Ich kann die äußeren Umstände nicht ändern, die Stürme und Wogen, die das Leben mit sich bringt. Aber nach 15 Jahren Biografie-Arbeit mit verschiedensten Menschen bin ich der festen Überzeugung, dass ich die Wahl habe, mit welcher Haltung ich Herausforderungen begegne. Welchen Gedanken dazu erlaube ich, meine Seele zu färben? Wenn mich das zunächst auch überfordert, so kann ich doch mit Abstand meine Gedanken noch einmal korrigieren, oder ich stelle andere, stärkere dazu: Die schwere Krankheit hat mich damals umgeworfen. Und hat sie mir nicht auch die Augen dafür geöffnet, was mir wirklich wichtig ist im Leben? Gehe ich inzwischen nicht sehr viel sorgsamer mit mir und meiner Zeit um? Oder die Trennung, die mir im ersten Augenblick den Boden unter den Füßen weggezogen hat: Wie viel Stärke habe ich danach mobilisieren können, von der ich gar nicht wusste, dass sie in mir steckt? Ich bin ein Stehaufmännchen!

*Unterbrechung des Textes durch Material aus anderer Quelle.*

(* ===== verification/AgentModel.v ===== *)
(** * Agent chat: data model, commands and programs

    [internal/agentchat/model.go], [service_store.go] and [service_text.go], the messages
    of [agentv1] and the scripts of [service_limits.go].  The turns of a user run at the
    same time, so a method of the service is a [prog]: a tree of commands, each of which
    is one statement, one Redis command, one call of the agent or one event sent to the
    client, with the code that follows for every answer.  [exec] says what a command does
    to the world; [trace] interleaves the commands of any number of programs. *)
From Stdlib Require Import Floats.SpecFloat.
From S2P Require Import Prelude GoString GoTime GoMonad Sql RedisStr.

(** ** Programs *)
Module Prog.
Section prog.
Context {Cmd : Type} {resp : Cmd -> Type}.

Inductive prog (A : Type) : Type :=
| Ret (r : res A)
| Act (c : Cmd) (k : res (resp c) -> prog A).
Arguments Ret {A} r.
Arguments Act {A} c k.

Fixpoint pbind {A B} (p : prog A) (f : A -> prog B) : prog B :=
  match p with
  | Ret (Ok a) => f a
  | Ret (Err e) => Ret (Err e)
  | Act c k => Act c (fun r => pbind (k r) f)
  end.
Fixpoint pattempt {A} (p : prog A) : prog (res A) :=
  match p with
  | Ret r => Ret (Ok r)
  | Act c k => Act c (fun r => pattempt (k r))
  end.
Fixpoint pmap_err {A} (f : error -> error) (p : prog A) : prog A :=
  match p with
  | Ret (Ok a) => Ret (Ok a)
  | Ret (Err e) => Ret (Err (f e))
  | Act c k => Act c (fun r => pmap_err f (k r))
  end.
Definition act (c : Cmd) : prog (resp c) := Act c Ret.
Definition pret {A} (a : A) : prog A := Ret (Ok a).
Definition pthrow {A} (e : error) : prog A := Ret (Err e).
(** [defer release()] around the rest of a function. *)
Definition defer {A} (release : prog unit) (body : prog A) : prog A :=
  pbind (pattempt body) (fun r => pbind (pattempt release) (fun _ => Ret r)).

(** *** Interleavings *)
Context {S : Type} (exec : forall c, M S (resp c)).

(** Program [who] ran [cmd] at step [tick] of the world. *)
Record Label := mkLabel { who : nat; tick : nat; cmd : Cmd; answer : res (resp cmd) }.

Section programs.
Context {A : Type}.
Implicit Types (ps : list (prog A)) (w : World S).

Inductive step : list (prog A) -> World S -> Label -> list (prog A) -> World S -> Prop :=
| step_act i ps w c k r w' :
    ps !! i = Some (Act c k) -> exec c w = (r, w') ->
    step ps w (mkLabel i (w_tick w) c r) (<[i := k r]> ps) w'.
Inductive trace : list (prog A) -> World S -> list Label -> list (prog A) -> World S -> Prop :=
| trace_nil ps w : trace ps w [] ps w
| trace_snoc ps w tr ps' w' l ps'' w'' :
    trace ps w tr ps' w' -> step ps' w' l ps'' w'' -> trace ps w (tr ++ [l]) ps'' w''.

(** A schedule picks the next program to run a command. *)
Fixpoint play (schedule : list nat) (tr : list Label) ps w : list Label * list (prog A) * World S :=
  match schedule with
  | [] => (tr, ps, w)
  | i :: schedule =>
    match ps !! i with
    | Some (Act c k) =>
      let '(r, w') := exec c w in play schedule (tr ++ [mkLabel i (w_tick w) c r]) (<[i := k r]> ps) w'
    | _ => play schedule tr ps w
    end
  end.

Lemma play_trace schedule tr ps w ps0 w0 :
  trace ps0 w0 tr ps w -> let '(tr', ps', w') := play schedule tr ps w in trace ps0 w0 tr' ps' w'.
Proof.
  revert tr ps w. induction schedule as [|i schedule IH]; intros tr ps w Ht; simpl; [done|].
  destruct (ps !! i) as [[r|c k]|] eqn:Hi; [by apply IH| |by apply IH].
  destruct (exec c w) as [r w'] eqn:He. apply IH. eapply trace_snoc; [exact Ht|]. by apply step_act.
Qed.
Lemma play_runs schedule ps w : let '(tr, ps', w') := play schedule [] ps w in trace ps w tr ps' w'.
Proof. apply play_trace, trace_nil. Qed.
End programs.
End prog.
Arguments prog {Cmd} resp A.
Arguments Ret {Cmd resp A} r.
Arguments Act {Cmd resp A} c k.
Arguments Label {Cmd} resp.

Declare Scope prog_scope.
Delimit Scope prog_scope with prog.
Notation "'let!' x := m 'in' k" := (pbind m (fun x => k))
  (at level 10, x pattern, m at level 100, k at level 200) : prog_scope.
Notation "m ;; k" := (pbind m (fun _ => k))
  (at level 100, k at level 200, right associativity) : prog_scope.
End Prog.

(** ** The messages of the agent *)
Module Agentv1.
Open Scope Z_scope.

Wer seine Biografie schreibt, ob selbst oder mit Unterstützung, der sucht nach roten Fäden, die sich durch sein Leben ziehen. Aus dem Meer der Erinnerungen treten die als rot hervor, für die es in der Gegenwart einen Anker gibt. Ein solcher Anker kann eine Überzeugung sein, ein Selbstkonzept wie „Ich habe immer Glück gehabt“ oder „Mir ist im Leben nie etwas geschenkt worden“. Für die eine wie die andere Überzeugung werden sich ausreichend Erinnerungen finden, die sie stützen – während die anderen farblos und unerkannt zurückbleiben.

Deswegen übe ich mich abends beim Tagebuch-Schreiben darin, das Gute, Gelungene im Gedächtnis zu behalten. An diesem Faden ziehe ich mich durch alles andere hindurch.